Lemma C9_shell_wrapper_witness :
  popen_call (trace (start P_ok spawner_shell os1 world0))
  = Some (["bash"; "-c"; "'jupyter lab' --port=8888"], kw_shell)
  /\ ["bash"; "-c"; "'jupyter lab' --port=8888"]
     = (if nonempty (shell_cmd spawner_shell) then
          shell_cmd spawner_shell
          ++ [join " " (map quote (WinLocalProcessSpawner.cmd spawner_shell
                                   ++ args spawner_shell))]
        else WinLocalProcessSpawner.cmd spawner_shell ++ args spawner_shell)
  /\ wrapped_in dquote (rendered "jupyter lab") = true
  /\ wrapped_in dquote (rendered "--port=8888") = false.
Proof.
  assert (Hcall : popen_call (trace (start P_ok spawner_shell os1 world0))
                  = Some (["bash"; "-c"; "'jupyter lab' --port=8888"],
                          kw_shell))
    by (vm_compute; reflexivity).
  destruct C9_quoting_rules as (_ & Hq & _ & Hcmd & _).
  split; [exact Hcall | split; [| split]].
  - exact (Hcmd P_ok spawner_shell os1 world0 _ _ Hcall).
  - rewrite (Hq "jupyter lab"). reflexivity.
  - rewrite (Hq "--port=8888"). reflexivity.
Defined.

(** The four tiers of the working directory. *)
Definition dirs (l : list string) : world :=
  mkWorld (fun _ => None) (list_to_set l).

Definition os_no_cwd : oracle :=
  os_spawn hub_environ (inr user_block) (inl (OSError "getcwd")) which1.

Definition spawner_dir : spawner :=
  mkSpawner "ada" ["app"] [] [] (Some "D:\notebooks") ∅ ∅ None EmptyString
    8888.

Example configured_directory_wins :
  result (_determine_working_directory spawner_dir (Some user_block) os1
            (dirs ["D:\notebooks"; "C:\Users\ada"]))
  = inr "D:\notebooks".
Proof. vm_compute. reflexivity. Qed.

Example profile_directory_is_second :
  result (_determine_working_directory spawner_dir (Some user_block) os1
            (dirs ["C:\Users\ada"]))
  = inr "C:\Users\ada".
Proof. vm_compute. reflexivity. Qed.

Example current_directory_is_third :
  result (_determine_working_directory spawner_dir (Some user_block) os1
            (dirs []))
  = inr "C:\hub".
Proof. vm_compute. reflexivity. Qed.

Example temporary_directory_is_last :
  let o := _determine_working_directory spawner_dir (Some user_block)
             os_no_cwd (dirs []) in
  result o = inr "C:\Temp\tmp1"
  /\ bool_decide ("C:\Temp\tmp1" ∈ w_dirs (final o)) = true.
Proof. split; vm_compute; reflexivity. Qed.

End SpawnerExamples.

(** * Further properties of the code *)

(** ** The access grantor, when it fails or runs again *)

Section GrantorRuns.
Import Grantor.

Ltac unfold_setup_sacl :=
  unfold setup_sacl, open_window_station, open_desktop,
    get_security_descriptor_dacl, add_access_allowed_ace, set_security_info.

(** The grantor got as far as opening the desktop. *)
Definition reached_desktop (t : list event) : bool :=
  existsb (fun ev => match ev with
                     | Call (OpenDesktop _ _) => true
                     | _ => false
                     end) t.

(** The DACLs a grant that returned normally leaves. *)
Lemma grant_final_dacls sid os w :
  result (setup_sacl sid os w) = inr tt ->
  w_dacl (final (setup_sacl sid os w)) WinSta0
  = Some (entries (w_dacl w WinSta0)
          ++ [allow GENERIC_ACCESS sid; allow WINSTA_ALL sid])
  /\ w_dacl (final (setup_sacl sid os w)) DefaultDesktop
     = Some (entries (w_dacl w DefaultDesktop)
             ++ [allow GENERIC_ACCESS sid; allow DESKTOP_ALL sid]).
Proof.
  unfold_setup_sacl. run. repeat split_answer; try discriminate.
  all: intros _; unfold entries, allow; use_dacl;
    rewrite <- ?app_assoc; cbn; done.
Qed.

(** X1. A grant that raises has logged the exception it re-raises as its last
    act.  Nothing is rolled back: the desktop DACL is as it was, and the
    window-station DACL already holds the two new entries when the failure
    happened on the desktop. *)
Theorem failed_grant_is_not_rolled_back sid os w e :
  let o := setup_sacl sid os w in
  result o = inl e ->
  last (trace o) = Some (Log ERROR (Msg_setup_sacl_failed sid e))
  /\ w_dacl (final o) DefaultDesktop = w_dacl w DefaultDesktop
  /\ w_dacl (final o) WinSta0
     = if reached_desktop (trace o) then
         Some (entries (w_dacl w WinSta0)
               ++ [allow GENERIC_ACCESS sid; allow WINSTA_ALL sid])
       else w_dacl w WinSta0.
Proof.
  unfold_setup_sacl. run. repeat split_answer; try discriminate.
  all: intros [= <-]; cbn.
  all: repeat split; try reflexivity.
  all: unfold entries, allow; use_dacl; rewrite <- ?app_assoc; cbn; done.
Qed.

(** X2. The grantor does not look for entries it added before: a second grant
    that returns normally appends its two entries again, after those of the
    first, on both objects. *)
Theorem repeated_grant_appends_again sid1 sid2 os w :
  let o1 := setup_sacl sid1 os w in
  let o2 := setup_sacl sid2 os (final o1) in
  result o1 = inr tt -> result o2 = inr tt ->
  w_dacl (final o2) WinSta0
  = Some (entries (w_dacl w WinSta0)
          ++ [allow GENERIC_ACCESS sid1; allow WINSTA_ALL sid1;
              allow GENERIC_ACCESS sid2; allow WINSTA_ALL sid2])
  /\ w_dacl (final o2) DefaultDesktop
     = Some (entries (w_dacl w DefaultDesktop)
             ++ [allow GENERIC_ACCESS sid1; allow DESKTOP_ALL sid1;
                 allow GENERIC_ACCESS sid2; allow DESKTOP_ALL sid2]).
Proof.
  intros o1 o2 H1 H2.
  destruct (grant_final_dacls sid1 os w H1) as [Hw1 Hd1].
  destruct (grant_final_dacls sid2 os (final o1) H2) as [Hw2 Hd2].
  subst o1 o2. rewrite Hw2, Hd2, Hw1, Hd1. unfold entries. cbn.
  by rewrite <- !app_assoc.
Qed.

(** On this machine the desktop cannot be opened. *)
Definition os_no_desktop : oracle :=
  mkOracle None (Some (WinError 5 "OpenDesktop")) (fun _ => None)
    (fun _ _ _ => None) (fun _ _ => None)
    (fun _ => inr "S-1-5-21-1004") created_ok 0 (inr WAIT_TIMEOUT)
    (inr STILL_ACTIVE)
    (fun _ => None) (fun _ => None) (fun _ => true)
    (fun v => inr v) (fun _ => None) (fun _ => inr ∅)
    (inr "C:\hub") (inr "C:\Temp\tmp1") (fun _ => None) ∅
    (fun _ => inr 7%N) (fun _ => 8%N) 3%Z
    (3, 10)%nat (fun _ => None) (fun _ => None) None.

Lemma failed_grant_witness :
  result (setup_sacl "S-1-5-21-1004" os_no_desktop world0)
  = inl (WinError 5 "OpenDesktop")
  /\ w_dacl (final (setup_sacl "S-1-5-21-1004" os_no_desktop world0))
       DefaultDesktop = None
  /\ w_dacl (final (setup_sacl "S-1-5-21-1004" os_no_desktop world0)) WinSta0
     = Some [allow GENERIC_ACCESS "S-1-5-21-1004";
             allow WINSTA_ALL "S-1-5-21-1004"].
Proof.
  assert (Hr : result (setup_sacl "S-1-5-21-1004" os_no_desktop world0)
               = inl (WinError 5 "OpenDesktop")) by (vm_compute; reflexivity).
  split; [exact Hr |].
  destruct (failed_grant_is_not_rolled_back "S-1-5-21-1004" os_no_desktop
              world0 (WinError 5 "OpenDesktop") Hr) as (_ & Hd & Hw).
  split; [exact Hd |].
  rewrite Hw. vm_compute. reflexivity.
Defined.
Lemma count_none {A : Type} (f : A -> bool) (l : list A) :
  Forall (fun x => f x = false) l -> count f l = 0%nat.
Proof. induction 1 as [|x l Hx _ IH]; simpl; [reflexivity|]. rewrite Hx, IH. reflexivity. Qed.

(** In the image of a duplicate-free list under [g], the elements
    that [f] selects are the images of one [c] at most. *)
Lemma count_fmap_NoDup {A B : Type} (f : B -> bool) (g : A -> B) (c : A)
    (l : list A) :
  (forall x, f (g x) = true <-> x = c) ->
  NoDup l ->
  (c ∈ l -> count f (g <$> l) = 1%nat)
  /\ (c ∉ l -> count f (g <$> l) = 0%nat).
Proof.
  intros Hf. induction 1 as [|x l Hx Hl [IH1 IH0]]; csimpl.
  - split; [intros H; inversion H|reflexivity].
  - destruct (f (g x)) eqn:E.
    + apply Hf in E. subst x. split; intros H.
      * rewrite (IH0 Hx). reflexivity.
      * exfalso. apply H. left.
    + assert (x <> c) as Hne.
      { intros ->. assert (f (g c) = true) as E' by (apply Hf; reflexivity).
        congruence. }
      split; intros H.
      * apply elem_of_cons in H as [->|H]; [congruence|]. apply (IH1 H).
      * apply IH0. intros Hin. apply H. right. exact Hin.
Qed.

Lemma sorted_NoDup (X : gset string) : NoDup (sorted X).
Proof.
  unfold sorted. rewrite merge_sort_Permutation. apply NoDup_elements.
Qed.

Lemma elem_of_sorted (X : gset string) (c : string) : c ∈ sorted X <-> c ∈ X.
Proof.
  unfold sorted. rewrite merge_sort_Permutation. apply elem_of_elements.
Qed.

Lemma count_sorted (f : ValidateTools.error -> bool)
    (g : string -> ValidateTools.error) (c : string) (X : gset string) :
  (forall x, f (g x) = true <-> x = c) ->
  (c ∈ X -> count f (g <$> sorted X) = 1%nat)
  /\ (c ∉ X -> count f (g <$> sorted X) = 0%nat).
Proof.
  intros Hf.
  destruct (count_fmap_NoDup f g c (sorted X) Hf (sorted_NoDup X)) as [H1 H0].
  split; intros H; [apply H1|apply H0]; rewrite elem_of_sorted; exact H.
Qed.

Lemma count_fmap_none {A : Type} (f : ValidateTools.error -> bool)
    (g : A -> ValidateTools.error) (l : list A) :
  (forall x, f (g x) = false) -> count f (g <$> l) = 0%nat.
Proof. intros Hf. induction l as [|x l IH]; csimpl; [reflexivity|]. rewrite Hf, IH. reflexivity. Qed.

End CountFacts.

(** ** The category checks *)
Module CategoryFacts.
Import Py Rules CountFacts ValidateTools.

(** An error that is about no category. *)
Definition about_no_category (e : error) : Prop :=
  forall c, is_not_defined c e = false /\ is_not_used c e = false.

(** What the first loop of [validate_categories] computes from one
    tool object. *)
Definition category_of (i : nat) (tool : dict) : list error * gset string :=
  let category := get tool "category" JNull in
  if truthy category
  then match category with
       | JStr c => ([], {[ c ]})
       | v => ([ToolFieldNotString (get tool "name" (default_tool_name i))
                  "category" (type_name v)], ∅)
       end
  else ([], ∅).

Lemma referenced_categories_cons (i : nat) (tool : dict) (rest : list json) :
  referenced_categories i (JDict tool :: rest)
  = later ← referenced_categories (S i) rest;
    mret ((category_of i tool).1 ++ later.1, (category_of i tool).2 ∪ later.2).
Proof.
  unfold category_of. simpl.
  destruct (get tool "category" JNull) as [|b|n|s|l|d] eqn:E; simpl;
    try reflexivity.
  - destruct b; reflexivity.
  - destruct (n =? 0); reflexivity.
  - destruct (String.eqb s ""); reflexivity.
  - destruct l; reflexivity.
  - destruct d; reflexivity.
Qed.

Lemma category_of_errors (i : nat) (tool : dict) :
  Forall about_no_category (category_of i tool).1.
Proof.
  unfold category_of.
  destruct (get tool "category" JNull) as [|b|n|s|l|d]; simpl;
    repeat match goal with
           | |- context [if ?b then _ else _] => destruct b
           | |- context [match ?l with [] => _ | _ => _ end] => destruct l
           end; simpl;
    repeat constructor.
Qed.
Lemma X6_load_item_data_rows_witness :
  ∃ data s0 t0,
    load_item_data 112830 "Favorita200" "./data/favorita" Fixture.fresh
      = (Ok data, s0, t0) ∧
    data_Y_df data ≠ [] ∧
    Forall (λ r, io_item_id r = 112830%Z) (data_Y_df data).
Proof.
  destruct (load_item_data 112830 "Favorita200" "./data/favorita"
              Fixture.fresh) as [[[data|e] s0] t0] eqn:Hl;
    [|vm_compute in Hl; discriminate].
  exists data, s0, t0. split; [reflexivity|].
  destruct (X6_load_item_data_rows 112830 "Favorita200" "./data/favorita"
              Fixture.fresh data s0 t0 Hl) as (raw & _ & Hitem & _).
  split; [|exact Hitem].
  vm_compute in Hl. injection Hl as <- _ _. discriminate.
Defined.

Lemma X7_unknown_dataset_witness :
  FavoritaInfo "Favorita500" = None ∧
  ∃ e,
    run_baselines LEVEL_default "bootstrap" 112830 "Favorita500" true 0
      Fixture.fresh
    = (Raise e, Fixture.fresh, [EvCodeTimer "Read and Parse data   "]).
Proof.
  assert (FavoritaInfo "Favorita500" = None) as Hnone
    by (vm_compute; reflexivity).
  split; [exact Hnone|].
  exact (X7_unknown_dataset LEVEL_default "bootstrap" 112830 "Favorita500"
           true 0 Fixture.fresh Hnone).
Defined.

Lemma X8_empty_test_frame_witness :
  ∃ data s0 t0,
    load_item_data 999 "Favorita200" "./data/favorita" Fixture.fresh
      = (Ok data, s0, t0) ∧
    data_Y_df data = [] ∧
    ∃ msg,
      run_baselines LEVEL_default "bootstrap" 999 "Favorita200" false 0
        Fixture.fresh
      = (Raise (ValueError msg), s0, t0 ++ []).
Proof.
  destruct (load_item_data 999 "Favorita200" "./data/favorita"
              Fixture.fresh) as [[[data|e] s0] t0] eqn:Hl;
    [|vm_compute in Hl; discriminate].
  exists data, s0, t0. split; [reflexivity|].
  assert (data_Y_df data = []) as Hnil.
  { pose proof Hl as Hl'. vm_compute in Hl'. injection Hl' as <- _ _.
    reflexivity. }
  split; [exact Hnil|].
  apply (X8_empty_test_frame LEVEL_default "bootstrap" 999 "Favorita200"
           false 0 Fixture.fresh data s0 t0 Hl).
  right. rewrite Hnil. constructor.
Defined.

· · · · · · ·

Output exactly the lines of the material above from the one containing "intros o1 o2 H1 H2." up to and including the one containing "assert (Hr : result".

● **Reply**:
  intros o1 o2 H1 H2.
  destruct (grant_final_dacls sid1 os w H1) as [Hw1 Hd1].
  destruct (grant_final_dacls sid2 os (final o1) H2) as [Hw2 Hd2].
  subst o1 o2. rewrite Hw2, Hd2, Hw1, Hd1. unfold entries. cbn.
  by rewrite <- !app_assoc.
Qed.

(** On this machine the desktop cannot be opened. *)
Definition os_no_desktop : oracle :=
  mkOracle None (Some (WinError 5 "OpenDesktop")) (fun _ => None)
    (fun _ _ _ => None) (fun _ _ => None)
    (fun _ => inr "S-1-5-21-1004") created_ok 0 (inr WAIT_TIMEOUT)
    (inr STILL_ACTIVE)
    (fun _ => None) (fun _ => None) (fun _ => true)
    (fun v => inr v) (fun _ => None) (fun _ => inr ∅)
    (inr "C:\hub") (inr "C:\Temp\tmp1") (fun _ => None) ∅
    (fun _ => inr 7%N) (fun _ => 8%N) 3%Z
    (3, 10)%nat (fun _ => None) (fun _ => None) None.

Lemma failed_grant_witness :
  result (setup_sacl "S-1-5-21-1004" os_no_desktop world0)
  = inl (WinError 5 "OpenDesktop")
  /\ w_dacl (final (setup_sacl "S-1-5-21-1004" os_no_desktop world0))
       DefaultDesktop = None
  /\ w_dacl (final (setup_sacl "S-1-5-21-1004" os_no_desktop world0)) WinSta0
     = Some [allow GENERIC_ACCESS "S-1-5-21-1004";
             allow WINSTA_ALL "S-1-5-21-1004"].
Proof.
  assert (Hr : result (setup_sacl "S-1-5-21-1004" os_no_desktop world0)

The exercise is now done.